DATA EXTRACT:
(** C2, amended.  A tick sends exactly the ids of the non-terminal
    cached orders, each once: a cached record that is terminal is not
    asked for, one that is not terminal is.  From a state where the
    record of an id is terminal, along any run in which no settling
    batch brings a non-terminal status for that id, the record stays
    terminal and no request for the id is sent. *)
Theorem tick_requests_active_orders w i o :
  reachable w →
  cached i w = Some o →
  sent (pollOrders w) = sent w ++ ids (activeOrders (orders (state w)))
  ∧ NoDup (ids (activeOrders (orders (state w))))
  ∧ (is_terminal (status o) = true → i ∉ ids (activeOrders (orders (state w))))
  ∧ (is_terminal (status o) = false → i ∈ ids (activeOrders (orders (state w))))
  ∧ (is_terminal (status o) = true →
     ∀ es w', run w es = Some w' →
       forallb (λ e, negb (reopens i e)) es = true →
       (∃ o', cached i w' = Some o' ∧ is_terminal (status o') = true)
       ∧ (i ∉ ids (activeOrders (orders (state w'))))
       ∧ ∃ extra, sent w' = sent w ++ extra ∧ i ∉ extra).
Proof.
  intros Hw%reachable_inv Hc. pose proof Hw as [Hnd _ _]. split_and!.
  - apply sent_pollOrders.
  - by apply NoDup_ids_activeOrders.
  - intros Ht. by eapply terminal_not_active.
  - intros Ht. by eapply non_terminal_active.
  - intros Ht es w' Hrun Hall.
    destruct (run_keeps_terminal _ _ _ _ _ Hw Hrun Hall Hc Ht)
      as [(o' & Hc' & Ht') Hsent].
    split_and!; [by eauto| |done].
    eapply terminal_not_active; [|exact Hc'|exact Ht'].
    by destruct (run_preserves inv inv_step es w w' Hw Hrun).
Qed.

Lemma tick_requests_active_orders_witness :
  reachable overlap_world
  ∧ cached "A" overlap_world = Some A_filled
  ∧ "A" ∉ ids (activeOrders (orders (state overlap_world))).
Proof.
  assert (Hr : reachable overlap_world)
    by (exists overlap_trace; vm_compute; reflexivity).
  assert (Hc : cached "A" overlap_world = Some A_filled)
    by (vm_compute; reflexivity).
  split_and!; [exact Hr|exact Hc|].
  destruct (tick_requests_active_orders overlap_world "A" A_filled Hr Hc)
    as (_ & _ & H & _).
  apply H. reflexivity.
Defined.

(** C4 as stated fails: a single order is polled by two overlapping
    ticks; the second batch reports it FILLED, the next tick finds
    nothing active and stops the timer; the first batch then settles
    with SUBMITTED; the orders table mounts and calls startPolling, and
    the new timer's tick sends a request although addOrder was not
    called. *)
Lemma polling_resumes_without_addOrder :
  reachable drained_world
  ∧ activeOrders (orders (state drained_world)) = []
  ∧ step drained_world (EvTick 1) = Some idle_world
  ∧ timers idle_world = ∅
  ∧ forallb (λ e, negb (is_addOrder e)) remount_trace = true
  ∧ run idle_world remount_trace = Some remount_world
  ∧ sent remount_world ≠ sent idle_world.
Proof.
  split_and!.
  - exists drained_trace. vm_compute. reflexivity.
  - vm_compute. reflexivity.
  - vm_compute. reflexivity.
  - vm_compute. reflexivity.
  - reflexivity.
  - vm_compute. reflexivity.
  - vm_compute. discriminate.
Qed.

(** C4, amended.  A tick that finds no non-terminal cached order sends
    nothing and leaves no handle stored and no timer live; from then
    on, along any run without an addOrder or startPolling call, no
    timer is live and no request is sent. *)
Theorem idle_until_started_again w h w1 es w2 :
  reachable w →
  step w (EvTick h) = Some w1 →
  activeOrders (orders (state w)) = [] →
  forallb (λ e, negb (starts e)) es = true →
  run w1 es = Some w2 →
  pollingInterval (state w1) = None ∧ timers w1 = ∅
  ∧ sent w1 = sent w ∧ inflight w1 = inflight w
  ∧ pollingInterval (state w2) = None ∧ timers w2 = ∅ ∧ sent w2 = sent w1.
Proof.
  intros Hw%reachable_inv Htick Hact Hall Hrun.
  pose proof (inv_step _ _ _ Hw Htick) as [_ Ht1 _].
  simpl in Htick. case_decide; [|done]. injection Htick as <-.
  assert (Hpoll : pollOrders w = stopPolling w).
  { unfold pollOrders. rewrite Hact. by rewrite decide_True. }
  rewrite Hpoll in *.
  assert (Hp1 : pollingInterval (state (stopPolling w)) = None)
    by apply pollingInterval_stopPolling.
  rewrite Hp1 in Ht1. simpl in Ht1.
  destruct (run_stays_idle _ _ _ Hp1 Ht1 Hall Hrun) as (? & ? & ?).
  split_and!; try done.
  - apply sent_stopPolling.
  - apply inflight_stopPolling.
Qed.

Lemma idle_until_started_again_witness :
  reachable drained_world
  ∧ step drained_world (EvTick 1) = Some idle_world
  ∧ run idle_world [EvSettle 0 [fulfilled A_submitted]; EvStopPolling] =
      Some (default initial_world
              (run idle_world [EvSettle 0 [fulfilled A_submitted]; EvStopPolling]))
  ∧ sent (default initial_world
            (run idle_world [EvSettle 0 [fulfilled A_submitted]; EvStopPolling])) =
      sent idle_world.
Proof.
  assert (Hr : reachable drained_world)
    by (exists drained_trace; vm_compute; reflexivity).
  assert (Ht : step drained_world (EvTick 1) = Some idle_world)
    by (vm_compute; reflexivity).
  assert (Hrun : run idle_world [EvSettle 0 [fulfilled A_submitted]; EvStopPolling] =
      Some (default initial_world
              (run idle_world [EvSettle 0 [fulfilled A_submitted]; EvStopPolling])))
    by (vm_compute; reflexivity).
  split_and!; [exact Hr|exact Ht|exact Hrun|].
  apply (idle_until_started_again drained_world 1 idle_world
           [EvSettle 0 [fulfilled A_submitted]; EvStopPolling] _ Hr Ht).
  - vm_compute. reflexivity.
  - reflexivity.
  - exact Hrun.
Defined.

(** C6 as stated fails: in the overlap above [A] is FILLED when the
    batch of the first tick settles, and that step puts it back to
    SUBMITTED. *)
Lemma terminal_record_reverts :
  reachable overlap_world
  ∧ cached "A" overlap_world = Some A_filled
  ∧ is_terminal (status A_filled) = true
  ∧ step overlap_world late_response = Some late_world
  ∧ ¬ (∀ o', cached "A" late_world = Some o' → is_terminal (status o') = true).
Proof.
  split_and!.
  - exists overlap_trace. vm_compute. reflexivity.
  - vm_compute. reflexivity.
  - reflexivity.
  - vm_compute. reflexivity.
  - intros H. specialize (H A_submitted). vm_compute in H.
    specialize (H eq_refl). discriminate.
Qed.

(** C6, amended.  A step keeps every cached record in its slot under
    its id, and keeps the record itself unless the step is a settling
    batch holding a fulfilled entry of that id, which then is the new
    record.  So a terminal record stays terminal across every step
    that brings no non-terminal response for its id. *)
Theorem terminal_until_reopened w e w' n o :
  reachable w →
  step w e = Some w' →
  orders (state w) !! n = Some o →
  ∃ o', orders (state w') !! n = Some o'
        ∧ cached (id o) w' = Some o'
        ∧ (o' = o ∨ ∃ k rs, e = EvSettle k rs ∧ fulfilled o' ∈ rs)
        ∧ (is_terminal (status o) = true → reopens (id o) e = false →
           is_terminal (status o') = true).
Proof.
  intros Hw%reachable_inv He Hn.
  pose proof (inv_step _ _ _ Hw He) as [Hnd' _ _].
  destruct (step_slot _ _ _ _ _ He Hn) as (o' & Hn' & Hid & Hsrc).
  exists o'. split_and!; [done| |done|].
  - unfold cached. rewrite <- Hid. by eapply find_order_lookup.
  - intros Ht Hre. destruct Hsrc as [->|(k & rs & -> & Hin)]; [done|].
    simpl in Hre. apply reopens_one_false with (id o); [|done].
    by eapply (existsb_false_elem _ rs).
Qed.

EXERCISE BRIEF: The range runs from the line above containing "step w (EvTick h) = Some w1 →" to the line containing "- apply sent_stopPolling.", inclusive. Restate those lines word for word and no others.

ANSWER SECTION:
  step w (EvTick h) = Some w1 →
  activeOrders (orders (state w)) = [] →
  forallb (λ e, negb (starts e)) es = true →
  run w1 es = Some w2 →
  pollingInterval (state w1) = None ∧ timers w1 = ∅
  ∧ sent w1 = sent w ∧ inflight w1 = inflight w
  ∧ pollingInterval (state w2) = None ∧ timers w2 = ∅ ∧ sent w2 = sent w1.
Proof.
  intros Hw%reachable_inv Htick Hact Hall Hrun.
  pose proof (inv_step _ _ _ Hw Htick) as [_ Ht1 _].
  simpl in Htick. case_decide; [|done]. injection Htick as <-.
  assert (Hpoll : pollOrders w = stopPolling w).
  { unfold pollOrders. rewrite Hact. by rewrite decide_True. }
  rewrite Hpoll in *.
  assert (Hp1 : pollingInterval (state (stopPolling w)) = None)
    by apply pollingInterval_stopPolling.
  rewrite Hp1 in Ht1. simpl in Ht1.
  destruct (run_stays_idle _ _ _ Hp1 Ht1 Hall Hrun) as (? & ? & ?).
  split_and!; try done.
  - apply sent_stopPolling.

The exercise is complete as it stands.